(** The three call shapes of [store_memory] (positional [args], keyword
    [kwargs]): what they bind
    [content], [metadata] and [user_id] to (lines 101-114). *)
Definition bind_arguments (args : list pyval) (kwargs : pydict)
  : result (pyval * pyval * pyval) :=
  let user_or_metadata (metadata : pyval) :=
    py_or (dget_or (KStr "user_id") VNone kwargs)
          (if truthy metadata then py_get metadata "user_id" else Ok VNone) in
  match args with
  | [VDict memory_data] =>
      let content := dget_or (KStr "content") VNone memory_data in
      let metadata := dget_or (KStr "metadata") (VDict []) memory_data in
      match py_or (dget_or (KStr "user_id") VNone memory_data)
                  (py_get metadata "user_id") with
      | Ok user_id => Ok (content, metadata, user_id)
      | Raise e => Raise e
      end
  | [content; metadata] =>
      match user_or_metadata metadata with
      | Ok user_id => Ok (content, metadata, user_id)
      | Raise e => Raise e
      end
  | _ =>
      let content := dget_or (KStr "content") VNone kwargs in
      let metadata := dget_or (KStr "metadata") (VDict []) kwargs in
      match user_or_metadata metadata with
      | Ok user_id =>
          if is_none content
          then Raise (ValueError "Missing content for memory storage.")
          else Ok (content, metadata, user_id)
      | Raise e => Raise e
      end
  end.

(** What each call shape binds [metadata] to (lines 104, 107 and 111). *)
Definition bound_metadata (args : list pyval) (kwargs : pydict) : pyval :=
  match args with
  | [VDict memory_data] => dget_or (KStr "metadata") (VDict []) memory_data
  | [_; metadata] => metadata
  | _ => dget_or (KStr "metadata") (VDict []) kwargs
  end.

--

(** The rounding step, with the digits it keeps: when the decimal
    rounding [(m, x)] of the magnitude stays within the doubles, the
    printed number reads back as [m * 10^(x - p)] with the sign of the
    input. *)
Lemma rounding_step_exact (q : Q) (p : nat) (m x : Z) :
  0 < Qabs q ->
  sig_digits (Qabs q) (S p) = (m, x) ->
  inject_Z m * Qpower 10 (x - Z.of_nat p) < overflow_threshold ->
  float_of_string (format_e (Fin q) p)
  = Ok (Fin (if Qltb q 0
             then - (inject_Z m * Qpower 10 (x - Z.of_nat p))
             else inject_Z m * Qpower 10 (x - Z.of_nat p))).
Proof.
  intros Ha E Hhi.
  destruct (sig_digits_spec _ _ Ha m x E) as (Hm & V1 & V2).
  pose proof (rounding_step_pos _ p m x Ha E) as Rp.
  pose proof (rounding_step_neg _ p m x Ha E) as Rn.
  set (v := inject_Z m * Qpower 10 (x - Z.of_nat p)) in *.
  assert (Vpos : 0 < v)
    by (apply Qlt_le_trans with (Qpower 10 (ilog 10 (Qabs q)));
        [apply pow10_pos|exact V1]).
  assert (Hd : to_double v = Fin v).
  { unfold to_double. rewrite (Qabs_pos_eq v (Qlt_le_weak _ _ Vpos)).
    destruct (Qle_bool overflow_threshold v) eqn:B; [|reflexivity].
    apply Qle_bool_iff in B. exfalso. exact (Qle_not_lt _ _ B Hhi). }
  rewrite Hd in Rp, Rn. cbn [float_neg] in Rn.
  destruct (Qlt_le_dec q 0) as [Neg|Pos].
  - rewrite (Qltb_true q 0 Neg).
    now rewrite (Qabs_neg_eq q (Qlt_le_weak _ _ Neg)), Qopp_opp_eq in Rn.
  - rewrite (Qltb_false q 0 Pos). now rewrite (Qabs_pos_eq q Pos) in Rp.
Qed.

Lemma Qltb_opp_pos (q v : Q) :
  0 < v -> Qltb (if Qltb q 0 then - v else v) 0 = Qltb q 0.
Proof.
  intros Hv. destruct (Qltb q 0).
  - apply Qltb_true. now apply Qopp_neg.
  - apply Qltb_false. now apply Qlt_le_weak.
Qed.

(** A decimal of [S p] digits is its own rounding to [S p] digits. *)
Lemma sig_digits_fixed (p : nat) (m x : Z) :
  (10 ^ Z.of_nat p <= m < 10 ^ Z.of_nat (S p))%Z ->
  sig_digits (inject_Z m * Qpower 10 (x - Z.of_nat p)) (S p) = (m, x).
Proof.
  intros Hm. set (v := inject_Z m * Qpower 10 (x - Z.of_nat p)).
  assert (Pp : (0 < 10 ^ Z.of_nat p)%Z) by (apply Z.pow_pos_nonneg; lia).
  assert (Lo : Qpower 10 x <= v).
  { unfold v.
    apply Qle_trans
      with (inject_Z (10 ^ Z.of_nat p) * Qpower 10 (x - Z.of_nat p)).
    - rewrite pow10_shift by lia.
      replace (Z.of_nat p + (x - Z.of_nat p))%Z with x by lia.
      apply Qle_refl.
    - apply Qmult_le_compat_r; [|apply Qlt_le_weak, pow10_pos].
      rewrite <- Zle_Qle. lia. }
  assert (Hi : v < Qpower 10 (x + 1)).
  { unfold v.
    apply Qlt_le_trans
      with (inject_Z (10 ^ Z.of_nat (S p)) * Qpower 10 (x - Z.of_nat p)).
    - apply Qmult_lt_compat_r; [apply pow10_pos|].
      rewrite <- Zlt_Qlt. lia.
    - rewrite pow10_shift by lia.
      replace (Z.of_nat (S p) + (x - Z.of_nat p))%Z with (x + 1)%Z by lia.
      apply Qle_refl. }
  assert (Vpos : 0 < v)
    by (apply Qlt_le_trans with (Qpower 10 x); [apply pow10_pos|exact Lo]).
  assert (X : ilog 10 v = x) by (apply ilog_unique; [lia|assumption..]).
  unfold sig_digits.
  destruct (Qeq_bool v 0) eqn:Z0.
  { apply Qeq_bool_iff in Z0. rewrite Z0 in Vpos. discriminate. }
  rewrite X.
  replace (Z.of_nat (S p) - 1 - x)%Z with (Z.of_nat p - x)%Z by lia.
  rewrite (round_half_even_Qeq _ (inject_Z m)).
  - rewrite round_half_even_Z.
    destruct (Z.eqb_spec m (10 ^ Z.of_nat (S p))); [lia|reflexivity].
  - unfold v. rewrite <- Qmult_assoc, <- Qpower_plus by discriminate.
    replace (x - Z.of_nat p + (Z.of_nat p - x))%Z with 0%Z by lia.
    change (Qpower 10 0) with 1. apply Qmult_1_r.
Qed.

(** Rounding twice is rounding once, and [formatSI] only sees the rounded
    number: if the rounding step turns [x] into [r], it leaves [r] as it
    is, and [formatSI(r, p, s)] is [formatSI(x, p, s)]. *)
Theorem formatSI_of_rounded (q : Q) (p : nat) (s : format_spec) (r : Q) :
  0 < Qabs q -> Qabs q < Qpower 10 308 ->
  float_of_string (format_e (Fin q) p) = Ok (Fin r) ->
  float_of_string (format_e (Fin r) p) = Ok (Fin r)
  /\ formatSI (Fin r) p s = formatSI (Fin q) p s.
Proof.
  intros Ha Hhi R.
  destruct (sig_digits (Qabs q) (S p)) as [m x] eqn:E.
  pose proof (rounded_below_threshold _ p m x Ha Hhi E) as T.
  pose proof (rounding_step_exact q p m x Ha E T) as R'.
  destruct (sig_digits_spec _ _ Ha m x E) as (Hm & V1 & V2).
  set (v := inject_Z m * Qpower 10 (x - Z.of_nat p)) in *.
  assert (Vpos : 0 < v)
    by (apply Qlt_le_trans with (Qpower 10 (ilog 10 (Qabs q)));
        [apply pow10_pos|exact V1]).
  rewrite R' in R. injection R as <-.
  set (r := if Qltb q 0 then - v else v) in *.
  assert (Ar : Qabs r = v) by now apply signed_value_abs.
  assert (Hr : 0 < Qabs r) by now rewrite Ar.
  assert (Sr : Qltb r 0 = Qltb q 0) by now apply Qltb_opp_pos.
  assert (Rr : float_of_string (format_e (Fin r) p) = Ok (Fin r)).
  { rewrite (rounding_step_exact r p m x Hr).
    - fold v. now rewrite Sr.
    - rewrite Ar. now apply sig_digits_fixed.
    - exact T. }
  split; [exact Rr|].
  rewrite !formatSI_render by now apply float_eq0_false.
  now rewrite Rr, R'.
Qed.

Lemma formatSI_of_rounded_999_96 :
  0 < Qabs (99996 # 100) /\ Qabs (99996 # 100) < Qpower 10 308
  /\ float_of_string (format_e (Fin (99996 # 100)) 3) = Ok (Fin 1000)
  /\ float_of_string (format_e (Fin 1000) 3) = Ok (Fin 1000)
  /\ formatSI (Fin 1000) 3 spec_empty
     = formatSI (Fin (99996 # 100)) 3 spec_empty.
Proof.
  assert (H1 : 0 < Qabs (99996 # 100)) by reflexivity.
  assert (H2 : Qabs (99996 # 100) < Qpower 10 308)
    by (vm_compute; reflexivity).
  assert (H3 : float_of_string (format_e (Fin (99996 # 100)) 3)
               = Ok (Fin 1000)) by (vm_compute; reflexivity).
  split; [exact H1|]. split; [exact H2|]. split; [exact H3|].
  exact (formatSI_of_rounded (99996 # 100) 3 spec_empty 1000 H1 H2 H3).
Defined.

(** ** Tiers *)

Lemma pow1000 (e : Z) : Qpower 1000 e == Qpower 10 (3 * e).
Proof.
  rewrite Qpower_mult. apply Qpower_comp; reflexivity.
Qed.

* * *

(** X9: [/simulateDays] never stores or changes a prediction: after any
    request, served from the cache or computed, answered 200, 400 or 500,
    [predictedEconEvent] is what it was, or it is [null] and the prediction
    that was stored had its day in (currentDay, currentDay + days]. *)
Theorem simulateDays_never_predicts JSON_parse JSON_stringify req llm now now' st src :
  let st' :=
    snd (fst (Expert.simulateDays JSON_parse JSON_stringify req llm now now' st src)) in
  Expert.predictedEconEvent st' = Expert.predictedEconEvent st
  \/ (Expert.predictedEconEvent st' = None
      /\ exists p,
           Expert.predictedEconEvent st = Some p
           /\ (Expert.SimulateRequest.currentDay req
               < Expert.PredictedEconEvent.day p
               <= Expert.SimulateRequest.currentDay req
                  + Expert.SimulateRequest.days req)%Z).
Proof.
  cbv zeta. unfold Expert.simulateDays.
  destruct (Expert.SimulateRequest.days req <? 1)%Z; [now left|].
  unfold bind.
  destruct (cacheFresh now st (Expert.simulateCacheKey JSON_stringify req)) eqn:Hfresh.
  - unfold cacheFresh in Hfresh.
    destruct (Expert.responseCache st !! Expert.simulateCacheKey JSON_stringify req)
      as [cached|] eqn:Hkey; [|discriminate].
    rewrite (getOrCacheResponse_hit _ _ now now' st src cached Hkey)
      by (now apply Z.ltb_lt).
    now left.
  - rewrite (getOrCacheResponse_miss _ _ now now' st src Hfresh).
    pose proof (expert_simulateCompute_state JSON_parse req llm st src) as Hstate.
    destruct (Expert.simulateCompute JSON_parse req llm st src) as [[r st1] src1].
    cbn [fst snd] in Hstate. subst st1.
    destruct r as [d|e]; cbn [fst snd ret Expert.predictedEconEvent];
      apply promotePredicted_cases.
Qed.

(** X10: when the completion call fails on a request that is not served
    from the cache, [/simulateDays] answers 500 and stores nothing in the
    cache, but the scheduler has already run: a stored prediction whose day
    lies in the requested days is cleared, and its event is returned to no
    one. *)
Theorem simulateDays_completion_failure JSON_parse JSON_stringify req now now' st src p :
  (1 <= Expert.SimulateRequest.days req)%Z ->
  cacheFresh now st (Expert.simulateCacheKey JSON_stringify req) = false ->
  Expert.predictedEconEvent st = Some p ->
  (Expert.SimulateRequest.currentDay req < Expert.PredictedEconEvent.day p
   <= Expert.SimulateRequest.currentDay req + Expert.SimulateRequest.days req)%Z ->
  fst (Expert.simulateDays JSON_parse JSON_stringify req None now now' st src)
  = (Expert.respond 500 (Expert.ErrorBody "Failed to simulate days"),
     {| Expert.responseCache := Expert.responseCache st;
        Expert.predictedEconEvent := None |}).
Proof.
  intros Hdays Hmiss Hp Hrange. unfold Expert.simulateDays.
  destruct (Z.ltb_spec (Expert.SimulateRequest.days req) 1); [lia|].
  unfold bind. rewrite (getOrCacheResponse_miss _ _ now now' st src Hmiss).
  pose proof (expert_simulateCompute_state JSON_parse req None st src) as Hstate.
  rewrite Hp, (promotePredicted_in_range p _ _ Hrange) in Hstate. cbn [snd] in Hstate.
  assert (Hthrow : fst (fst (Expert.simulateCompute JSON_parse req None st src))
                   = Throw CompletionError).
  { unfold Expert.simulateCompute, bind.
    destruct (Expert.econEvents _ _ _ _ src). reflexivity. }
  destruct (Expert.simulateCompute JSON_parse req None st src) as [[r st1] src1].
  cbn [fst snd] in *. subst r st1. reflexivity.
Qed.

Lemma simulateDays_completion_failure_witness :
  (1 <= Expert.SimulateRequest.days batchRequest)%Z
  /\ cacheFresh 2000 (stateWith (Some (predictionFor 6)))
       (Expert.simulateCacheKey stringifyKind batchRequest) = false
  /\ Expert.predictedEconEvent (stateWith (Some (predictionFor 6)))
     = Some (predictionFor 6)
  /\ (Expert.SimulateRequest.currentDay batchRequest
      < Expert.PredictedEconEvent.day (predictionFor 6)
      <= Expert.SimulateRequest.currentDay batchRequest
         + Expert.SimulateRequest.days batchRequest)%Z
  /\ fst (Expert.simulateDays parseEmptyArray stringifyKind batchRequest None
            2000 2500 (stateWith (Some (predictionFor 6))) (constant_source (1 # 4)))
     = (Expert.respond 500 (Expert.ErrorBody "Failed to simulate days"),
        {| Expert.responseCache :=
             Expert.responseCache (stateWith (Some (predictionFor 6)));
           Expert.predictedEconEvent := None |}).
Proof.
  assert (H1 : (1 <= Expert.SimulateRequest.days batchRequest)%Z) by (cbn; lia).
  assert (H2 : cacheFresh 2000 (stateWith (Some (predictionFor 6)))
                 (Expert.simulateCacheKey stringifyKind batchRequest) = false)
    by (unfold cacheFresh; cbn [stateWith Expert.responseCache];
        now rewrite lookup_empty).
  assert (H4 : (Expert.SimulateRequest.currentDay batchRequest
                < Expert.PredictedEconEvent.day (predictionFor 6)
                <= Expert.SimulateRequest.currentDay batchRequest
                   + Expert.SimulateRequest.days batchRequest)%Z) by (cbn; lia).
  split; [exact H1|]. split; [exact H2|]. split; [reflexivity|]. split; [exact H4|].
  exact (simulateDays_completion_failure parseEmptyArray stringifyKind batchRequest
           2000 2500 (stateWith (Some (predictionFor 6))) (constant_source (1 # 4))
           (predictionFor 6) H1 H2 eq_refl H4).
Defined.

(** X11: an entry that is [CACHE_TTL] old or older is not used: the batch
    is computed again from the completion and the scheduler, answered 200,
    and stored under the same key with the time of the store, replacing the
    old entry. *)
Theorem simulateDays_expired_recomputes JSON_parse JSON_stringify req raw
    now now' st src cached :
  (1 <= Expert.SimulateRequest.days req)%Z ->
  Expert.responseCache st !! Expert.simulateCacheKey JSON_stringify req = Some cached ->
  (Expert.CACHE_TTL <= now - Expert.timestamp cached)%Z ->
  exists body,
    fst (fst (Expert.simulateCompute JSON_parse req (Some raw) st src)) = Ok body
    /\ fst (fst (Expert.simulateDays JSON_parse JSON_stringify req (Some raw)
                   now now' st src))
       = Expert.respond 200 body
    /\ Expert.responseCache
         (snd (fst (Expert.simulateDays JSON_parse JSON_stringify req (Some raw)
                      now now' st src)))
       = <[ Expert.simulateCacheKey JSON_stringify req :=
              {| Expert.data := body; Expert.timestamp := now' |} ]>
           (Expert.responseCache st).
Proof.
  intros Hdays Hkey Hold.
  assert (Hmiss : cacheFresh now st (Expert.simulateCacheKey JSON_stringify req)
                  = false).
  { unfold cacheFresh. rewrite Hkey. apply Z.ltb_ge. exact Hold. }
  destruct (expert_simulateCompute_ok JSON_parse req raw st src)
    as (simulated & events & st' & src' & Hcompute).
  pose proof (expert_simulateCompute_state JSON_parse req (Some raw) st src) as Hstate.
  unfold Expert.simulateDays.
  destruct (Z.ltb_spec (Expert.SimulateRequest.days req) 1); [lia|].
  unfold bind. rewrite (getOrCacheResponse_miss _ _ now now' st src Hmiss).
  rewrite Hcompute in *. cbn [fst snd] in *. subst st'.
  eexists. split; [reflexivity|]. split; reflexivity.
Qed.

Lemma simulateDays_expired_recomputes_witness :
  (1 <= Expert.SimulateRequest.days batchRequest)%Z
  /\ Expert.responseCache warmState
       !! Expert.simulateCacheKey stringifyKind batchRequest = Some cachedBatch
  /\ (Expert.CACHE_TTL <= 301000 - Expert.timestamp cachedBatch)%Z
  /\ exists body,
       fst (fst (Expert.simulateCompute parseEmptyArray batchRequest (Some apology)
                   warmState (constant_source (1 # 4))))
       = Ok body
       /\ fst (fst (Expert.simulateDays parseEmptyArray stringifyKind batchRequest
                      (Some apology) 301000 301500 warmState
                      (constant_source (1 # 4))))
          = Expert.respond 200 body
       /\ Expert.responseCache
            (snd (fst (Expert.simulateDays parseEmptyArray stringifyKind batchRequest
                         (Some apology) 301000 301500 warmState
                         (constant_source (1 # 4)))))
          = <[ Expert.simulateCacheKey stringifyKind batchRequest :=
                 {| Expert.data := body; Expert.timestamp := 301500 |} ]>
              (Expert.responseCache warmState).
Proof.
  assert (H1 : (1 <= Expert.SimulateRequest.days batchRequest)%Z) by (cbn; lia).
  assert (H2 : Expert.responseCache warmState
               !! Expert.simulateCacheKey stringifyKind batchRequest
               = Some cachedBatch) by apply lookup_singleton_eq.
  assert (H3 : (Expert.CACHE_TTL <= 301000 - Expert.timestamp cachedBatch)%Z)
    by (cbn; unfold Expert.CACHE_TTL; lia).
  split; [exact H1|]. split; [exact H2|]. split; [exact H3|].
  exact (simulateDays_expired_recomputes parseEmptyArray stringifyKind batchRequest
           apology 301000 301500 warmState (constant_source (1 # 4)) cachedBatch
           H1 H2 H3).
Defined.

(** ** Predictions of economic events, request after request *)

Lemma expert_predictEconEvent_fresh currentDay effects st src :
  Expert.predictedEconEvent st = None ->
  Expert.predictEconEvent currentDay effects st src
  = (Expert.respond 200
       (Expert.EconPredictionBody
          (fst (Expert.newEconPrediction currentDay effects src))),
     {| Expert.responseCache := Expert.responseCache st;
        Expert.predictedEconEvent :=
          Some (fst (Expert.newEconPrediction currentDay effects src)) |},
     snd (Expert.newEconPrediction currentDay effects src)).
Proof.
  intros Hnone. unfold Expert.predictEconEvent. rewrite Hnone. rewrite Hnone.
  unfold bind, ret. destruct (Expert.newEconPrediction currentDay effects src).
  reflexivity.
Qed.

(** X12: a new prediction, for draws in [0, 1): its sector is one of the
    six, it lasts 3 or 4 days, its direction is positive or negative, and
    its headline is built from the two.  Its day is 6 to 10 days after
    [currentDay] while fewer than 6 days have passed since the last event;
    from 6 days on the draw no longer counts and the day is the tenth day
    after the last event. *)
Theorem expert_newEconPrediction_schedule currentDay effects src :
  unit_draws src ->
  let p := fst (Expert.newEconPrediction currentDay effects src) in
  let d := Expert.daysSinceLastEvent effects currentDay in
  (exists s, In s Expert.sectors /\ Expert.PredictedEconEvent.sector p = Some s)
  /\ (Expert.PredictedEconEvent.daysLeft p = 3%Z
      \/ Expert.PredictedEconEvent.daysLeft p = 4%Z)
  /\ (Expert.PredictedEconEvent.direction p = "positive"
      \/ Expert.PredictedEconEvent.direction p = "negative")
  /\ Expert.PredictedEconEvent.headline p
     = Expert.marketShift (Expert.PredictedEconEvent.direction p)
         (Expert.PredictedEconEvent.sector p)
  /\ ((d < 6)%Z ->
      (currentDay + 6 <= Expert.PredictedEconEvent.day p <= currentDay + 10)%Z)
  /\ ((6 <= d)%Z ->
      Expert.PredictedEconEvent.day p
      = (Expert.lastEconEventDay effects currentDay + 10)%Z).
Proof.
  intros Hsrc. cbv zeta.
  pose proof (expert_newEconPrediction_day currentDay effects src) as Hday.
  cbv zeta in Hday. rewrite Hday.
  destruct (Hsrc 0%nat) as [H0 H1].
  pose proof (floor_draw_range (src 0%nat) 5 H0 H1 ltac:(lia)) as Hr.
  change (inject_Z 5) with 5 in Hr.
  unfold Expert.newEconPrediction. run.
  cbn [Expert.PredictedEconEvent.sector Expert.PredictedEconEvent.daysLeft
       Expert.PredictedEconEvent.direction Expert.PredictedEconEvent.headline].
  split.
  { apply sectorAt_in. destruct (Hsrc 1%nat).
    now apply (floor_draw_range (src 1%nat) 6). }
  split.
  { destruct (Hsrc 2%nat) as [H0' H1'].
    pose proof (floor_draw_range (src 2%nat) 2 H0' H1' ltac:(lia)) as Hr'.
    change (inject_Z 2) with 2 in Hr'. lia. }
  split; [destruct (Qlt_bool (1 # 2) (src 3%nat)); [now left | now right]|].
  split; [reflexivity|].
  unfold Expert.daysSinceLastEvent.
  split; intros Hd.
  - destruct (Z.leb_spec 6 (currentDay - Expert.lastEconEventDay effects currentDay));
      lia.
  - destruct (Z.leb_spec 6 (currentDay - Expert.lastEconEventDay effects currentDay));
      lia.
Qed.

▶ _What the task asks_:
Copy out the lines above with "kwargs" in them.

▶ _Exercise solution_:
    [kwargs]): what they bind
Definition bind_arguments (args : list pyval) (kwargs : pydict)
    py_or (dget_or (KStr "user_id") VNone kwargs)
      let content := dget_or (KStr "content") VNone kwargs in
      let metadata := dget_or (KStr "metadata") (VDict []) kwargs in
Definition bound_metadata (args : list pyval) (kwargs : pydict) : pyval :=
  | _ => dget_or (KStr "metadata") (VDict []) kwargs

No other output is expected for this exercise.